Scan the entries for lines with the word "None" and copy those lines.
····················
(** [str.lower()] on text of the Basic Latin and Latin-1 Supplement
    blocks: A to Z, and À to Þ without the multiplication sign, move up by
    32; nothing else there has a lower-case form. *)
Definition lower_latin1 (c : char) : char :=
  if ((0x41 <=? c) && (c <=? 0x5A)
      || (0xC0 <=? c) && (c <=? 0xDE) && negb (c =? 0xD7))%N
  then (c + 0x20)%N else c.

(** The four interfaces, instantiated. *)
Definition tape : Random.
Proof.
  refine {| rng := list nat; randbelow := tape_randbelow |}.
  intros n [|x g] Hn; simpl; [exact Hn|]. apply Nat.mod_upper_bound. lia.
Defined.

Definition sqlglot : SqlGlot := {| parse := demo_parse; to_sql := render |}.

Definition unicode : Unicode := {| lower := fmap lower_latin1 |}.

Definition builtins : Builtins :=
  {| py_str := demo_str; py_str_str := λ s, eq_refl |}.

Definition pool2 : list str := ["postgres1.db1"; "postgres1.db2"].

Definition pool_xy : list str := ["a.x"; "b.y"].

Definition two_joins : list source :=
  [Source "q1.sql" sql_join; Source "q2.sql" sql_join].

(** [{"pg": ["x", "y"]}] and [{"pg": "ab"}] *)
Definition mapping_xy : pyval := PDict [(PStr "pg", PList [PStr "x"; PStr "y"])].
Definition mapping_str : pyval := PDict [(PStr "pg", PStr "ab")].

(** Two entropy sources that agree on the first generator handed out. *)
Definition entropy_a (k : nat) : list nat := [0; 0; 0].
Definition entropy_b (k : nat) : list nat :=
  match k with
  | 0 => [0; 0; 0]
  | S _ => [0; 1; 1]
  end.

End Demo.

(** ** Further inputs for running the model *)

Module Cases.

(** [SELECT 1;;SELECT 1]: sqlglot returns None for the text between the
    two semicolons. *)
Definition sql_gap : str := "SELECT 1;;SELECT 1".

Definition parse_gap (sql : str) : parsed :=
  if str_eqb sql sql_gap
  then Statements [Some Demo.q_const; None; Some Demo.q_const]
  else Demo.demo_parse sql.

Definition sqlglot_gap : SqlGlot :=
  {| parse := parse_gap; to_sql := Demo.render |}.
(** * MiniTel-Lite: a shallow embedding of the protocol engine

    The development follows [src/minitel/protocol.py] (frame codec and
    client nonce sequencer), [src/minitel/server.py] (per-connection
    state and command processing), [src/minitel/client.py] (the client
    and its mission sequence), [src/minitel/enhanced_client.py]
    (connection establishment with retry, sending with recording) and
    [src/session] (session recorder and replayer).  Python integers are [Z],
    [bytes] values are lists of [Byte.byte], exceptions are an explicit
    result type, and mutable objects are threaded as explicit state. *)

From Stdlib Require Import ZArith List Lia Bool.
From Stdlib.Strings Require Import String Byte Ascii.
Import ListNotations.
Local Open Scope Z_scope.

(** ** Exceptions and results *)

(** The messages of [ProtocolError], one constructor per [raise] site;
    the formatted numbers of a message are the constructor's arguments. *)
Inductive ProtocolError : Type :=
| FrameTooLarge (length : Z)
| FrameTooShortForLengthPrefix
| IncompleteFrame (expected got : Z)
| Base64DecodeError
| BinaryFrameTooShort
| HashValidationFailed
| NonceMismatch (expected got : Z)
| UnexpectedCommand (expected got : Z)
| InvalidNonceSequence
| DumpRequiresHelloFirst
| UnknownCommand (cmd : Z)
| NotConnected
| ConnectionClosedByServer.

(** [struct.error] is not a [ProtocolError]: [struct.pack] raises it when
    a value does not fit its format. *)
Inductive exn : Type :=
| Protocol (e : ProtocolError)
| StructError.

Inductive result (A : Type) : Type :=
| Ok (a : A)
| Raise (e : exn).
Arguments Ok {A} a.
Arguments Raise {A} e.

Definition bind {A B : Type} (r : result A) (k : A -> result B) : result B :=
  match r with
  | Ok a => k a
  | Raise e => Raise e
  end.

Notation "x <- r ;; k" := (bind r (fun x => k))
  (at level 61, r at next level, right associativity).

Definition bytes : Type := list byte.

(** Python's [len]. *)
Definition len {A : Type} (l : list A) : Z := Z.of_nat (List.length l).

(** Python's slice [l[lo:hi]] for integer bounds: a negative bound counts
    from the end, and both are clamped to the sequence. *)
Definition norm_index (n i : Z) : Z :=
  Z.max 0 (Z.min n (if i <? 0 then i + n else i)).

Definition slice {A : Type} (l : list A) (lo hi : Z) : list A :=
  let a := norm_index (len l) lo in
  let b := norm_index (len l) hi in
  firstn (Z.to_nat (b - a)) (skipn (Z.to_nat a) l).

(** [l[lo:]] *)
Definition slice_from {A : Type} (l : list A) (lo : Z) : list A :=
  skipn (Z.to_nat (norm_index (len l) lo)) l.

Fixpoint bytes_eqb (x y : bytes) : bool :=
  match x, y with
  | [], [] => true
  | a :: x', b :: y' => Byte.eqb a b && bytes_eqb x' y'
  | _, _ => false
  end.

(** ** [struct.pack] and [struct.unpack] for the formats the code uses *)
Module Struct.

Definition byte_of_Z (z : Z) : byte :=
  match Byte.of_N (Z.to_N (z mod 256)) with
  | Some b => b
  | None => x00
  end.

Definition Z_of_byte (b : byte) : Z := Z.of_N (Byte.to_N b).

Definition fits (width v : Z) : bool := (0 <=? v) && (v <? 2 ^ width).

(** [struct.pack('B', v)] *)
Definition pack_B (v : Z) : result bytes :=
  if fits 8 v then Ok [byte_of_Z v] else Raise StructError.

(** [struct.pack('>H', v)] *)
Definition pack_H (v : Z) : result bytes :=
  if fits 16 v then Ok [byte_of_Z (v / 2 ^ 8); byte_of_Z v]
  else Raise StructError.

(** [struct.pack('>I', v)] *)
Definition pack_I (v : Z) : result bytes :=
  if fits 32 v
  then Ok [byte_of_Z (v / 2 ^ 24); byte_of_Z (v / 2 ^ 16);
           byte_of_Z (v / 2 ^ 8); byte_of_Z v]
  else Raise StructError.

(** Big-endian value of a byte string, as [int.from_bytes(b, 'big')]. *)
Definition from_bytes_big (b : bytes) : Z :=
  fold_left (fun acc x => acc * 256 + Z_of_byte x) b 0.

(** [struct.unpack(fmt, b)[0]]: the buffer must have the format's size. *)
Definition unpack_sized (size : nat) (b : bytes) : result Z :=
  if Nat.eqb (List.length b) size then Ok (from_bytes_big b)
  else Raise StructError.

Definition unpack_B : bytes -> result Z := unpack_sized 1.
Definition unpack_H : bytes -> result Z := unpack_sized 2.
Definition unpack_I : bytes -> result Z := unpack_sized 4.

End Struct.

(** ** [hashlib.sha256]: SHA-256 as in FIPS 180-4, on 32-bit words in [Z] *)
Module SHA256.
Import Struct.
····················
▶ Task solution
(** [SELECT 1;;SELECT 1]: sqlglot returns None for the text between the
  then Statements [Some Demo.q_const; None; Some Demo.q_const]
  | None => x00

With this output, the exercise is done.